Alternative expression of TCRζ related genes in patients with chronic myeloid leukemia

Abstract

A previous study has demonstrated a significant decrease in the TCRζ gene expression level in chronic myeloid leukemia (CML); thus, we further investigated the expression of TCRζ-regulating factors, the distribution of the TCRζ 3' untranslated region (3'-UTR) splice variants, and the expression level and correlation of the alternative splicing factor/splicing factor 2 (ASF/SF-2), FcεRIγ and ZAP-70 genes. TCRζ 3'-UTR splice variants were identified in peripheral blood mononuclear cells (PBMCs) from 14 healthy individuals, 40 patients with CML and 22 patients with CML in complete remission (CML-CR) by RT-PCR. The expression level of the TCRζ, FcεRIγ, ASF/SF-2 and ZAP-70 genes was analyzed by real-time quantitative PCR. While the expression of TCRζ gene in the CML group was significantly lower than that in the healthy individual and CML-CR groups, a significantly higher expression of the FceRIγ and ASF/SF-2 genes was found in the CML group.

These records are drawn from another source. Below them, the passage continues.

Lemma admits_room s prio :
  ring_ok (tx s) (heap s) -> no_wrapped_full (tx s) -> push_admits s prio = true ->
  (queued_bufs (tx s) < 32)%nat.
Proof.
  intros [_ _ Hr Hw Hbd _ _ _ _] Hnw Ha. unfold push_admits in Ha.
  destruct (u32 (buf_write_i (tx s) - buf_read_i (tx s)) =? TX_RING_BUFFER_SIZE) eqn:E; [done|].
  destruct Hnw as [Hle|?]; [|done]. apply Z.eqb_neq in E. revert E.
  pose proof (queued_eq (tx s)) as Hq. unfold TX_RING_BUFFER_SIZE. intros E.
  enough (Z.of_nat (queued_bufs (tx s)) <> 32) by lia. rewrite Hq. intros E'. apply E.
  rewrite u32_small by width_lia. rewrite u16_small in E' by width_lia. done.
Qed.

Lemma ring_pending t h b : ring_ok t h -> ring_ok (set_pending t b) h.
Proof. intros []. by split. Qed.

Lemma push_commit_ok s p blk n :
  ring_ok (tx s) (heap s) -> (queued_bufs (tx s) < 32)%nat -> heap s !! p = None ->
  entry_ok (<[p := blk]> (heap s)) (p, n) ->
  exists s', push_commit (set_heap s (<[p := blk]> (heap s))) p n = Ok s' /\
    queued (frame_of (<[p := blk]> (heap s)) (p, n)) s s'.
Proof.
  intros Hok Hq Hp He. unfold push_commit.
  change (tx (ets_intr_lock _)) with (tx s). unfold TX_RING_BUFFER_SIZE.
  rewrite index_difference by apply Hok. rewrite (proj2 (Nat.eqb_neq _ _)) by lia. cbn [andb].
  destruct (put_buf_ok (tx s) (heap s) p n Hok) as (t & Ht & Et). rewrite Ht. cbn [rbind].
  destruct (ring_put _ _ _ _ _ _ Hok Hq Hp He Ht) as (Hok' & Hqq & Hfr & Hpd).
  eexists; split; [reflexivity|].
  match goal with |- queued _ _ (transmitter_wake_task ?s') =>
    destruct (wake_fields s') as (Etx & Eh & Epo & El & Er) end.
  split; rewrite ?Etx, ?Eh, ?Epo, ?El, ?Er; try done.
  - by apply ring_pending.
  - by rewrite Et.
  - by rewrite Et.
  - by rewrite Et.
  - by apply insert_subseteq.
  - exists (p, n). split; [done|]. exact (entries_put _ _ _ _ _ Hok Ht Hq).
Qed.

(** The outcome of a push. *)
Definition push_outcome s (data : list Z) (prio : Z) (s' : comm D X) : Prop :=
  if push_admits s prio then
    match os_malloc (heap s) (COBS_ENCODED_MAX_SIZE (zlen data) + 1) with
    | None => s' = s
    | Some _ => queued (Encoder.cobs_frame data) s s'
    end
  else s' = set_tx s (count_drop (tx s)).

Lemma push_ok s data prio :
  ring_ok (tx s) (heap s) -> no_wrapped_full (tx s) -> sendable data ->
  exists s', push s data prio = Ok s' /\ push_outcome s data prio s'.
Proof using Type*.
  intros Hok Hnw Hd. unfold push, push_outcome. cbn [transmitter_push].
  destruct (push_admits s prio) eqn:Ha; [|eauto].
  pose proof (push_encode_ok s data Hd) as He.
  destruct (os_malloc _ _) as [[p b]|].
  - destruct He as (blk & E & Hp & Hen & Hfr). rewrite E. cbn [rbind].
    edestruct push_commit_ok as (s' & Es & Hs); [done|by eapply admits_room|done|done|].
    exists s'. split; [exact Es|]. by rewrite Hfr in Hs.
  - rewrite He. cbn [rbind]. eauto.
Qed.

(** The [COMM_ERR] in [transmitter_push] is never reached, so its recursion
    ends at once: any fuel beyond zero gives the same result. *)
Lemma push_not_clobbered n s data prio :
  sendable data -> transmitter_push (S n) s data prio = push s data prio.
Proof using Type*.
  intros Hd. unfold push. cbn [transmitter_push]. destruct (push_admits s prio); [|done].
  pose proof (push_encode_ok s data Hd) as He.
  destruct (os_malloc _ _) as [[p b]|]; [|by rewrite He].
  destruct He as (blk & E & _). by rewrite E.
Qed.

Lemma ring_drop t h : ring_ok t h -> ring_ok (count_drop t) h.
Proof. intros []. by split. Qed.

Two types of splicing forms were detected in all of the healthy individual CML-CR cases: wild type (WT) TCRζ 3'-UTR and alternatively splieced (AS) TCRζ 3'-UTR which have been alternatively splieced in the WT TCRζ 3'-UTR . However, 35% of the CML cases contained only the wild type TCRζ 3'-UTR isoform. Based on the TCRζ 3'-UTR isoform expression characteristic, we divided the patients with CML into two subgroups: the WT+AS- CML group, containing patients that express only the wild type TCRζ 3'-UTR, and the WT+AS+ CML group, which contained patients that expressed two TCRζ 3'-UTR isoforms. A significantly different ASF/SF-2 and FcεRIγ gene expression pattern was found between the WT+AS- and WT+AS+CML groups. We concluded that defective TCRζ expression may be characterized in the WT+AS-and WT+AS+CML subgroups by the different gene expression pattern. The overexpression of ASF/SF2, which alternatively splices the TCRζ 3'-UTR, is thought to participate in feedback regulation. The characteristics of TCRζ 3'-UTR alternative splicing may be a novel immunological marker for the evaluation of the CML immune status.

Figure 1

TCRζ 3'-UTR PCR amplification in healthy individual and CML samples. Two splice forms, wild type TCRζ 3'-UTR (906 bp) and alternatively spliced TCRζ 3'-UTR (344 bp), could be detected in healthy individuals (lanes 1 and 2), patients with CML-CP (lane 3 and 4) and patients with CML-CR (lane 5). Thirty-five percent of the CML cases contained only the wild type TCRζ 3'-UTR isoform (lane 3). Lane 6 is an 100 bp DNA ladder.

Figure 2

Melting curve and agarose gel analysis of ASF/SF-2 gene expression. A: Amplification and Melting curve of the ASF/SF-2 gene by SYBR Green I real-time PCR. B: The ASF/SF-2 PCR products were analysis by agarose gel electrophoresis. M: 100 bp DNA ladder, lanes 1–3: samples from the healthy control, CML-CP and CML-CR samples, respectively.

Figure 3

A: A schematic view of ASF/SF-2 gene bearing the isoform 1 (bottom) and 2 (top). B: Sequence of the ASF/SF-2 transcript isoform 2 PCR product. The box indicates the 200 bp sequence that was cut in transcript isoform 2, and the gray indicates the PCR primer.

Figure 4

The expression level of the ASF/SF-2, TCRζ, ZAP-70and FcεRIγ genes in the CML, CML-CR and healthy control groups (HI). A: ASF/SF-2; B: FcεRIγ; C: TCRζ; and D: ZAP-70.

Figure 5

Differential expression pattern of the ASF/SF-2, TCRζ, ZAP-70 and FcεRIγ genes in the WT⁺AS^- and WT⁺AS⁺CML groups. A: ASF/SF-2; B: FcεRIγ; C: TCRζ; and D: ZAP-70.

Figure 6

Correlation analysis of the TCRζ and ASF/SF-2 genes. A: Healthy controls; B: CML-CR group; C: WT⁺AS⁺ CML group; and D: WT⁺AS^- CML group.

Figure 7

Correlation analysis of the TCRζ and FcεRIγ genes. A: Healthy controls; B: CML-CR group; C: WT⁺AS⁺ CML group; and D: WT⁺AS^- CML group.

Figure 8

Correlation analysis of the TCRζ and ZAP-70 genes. A: Healthy controls; B: CML-CR group; C: WT⁺AS⁺ CML group; and D: WT⁺AS^- CML group.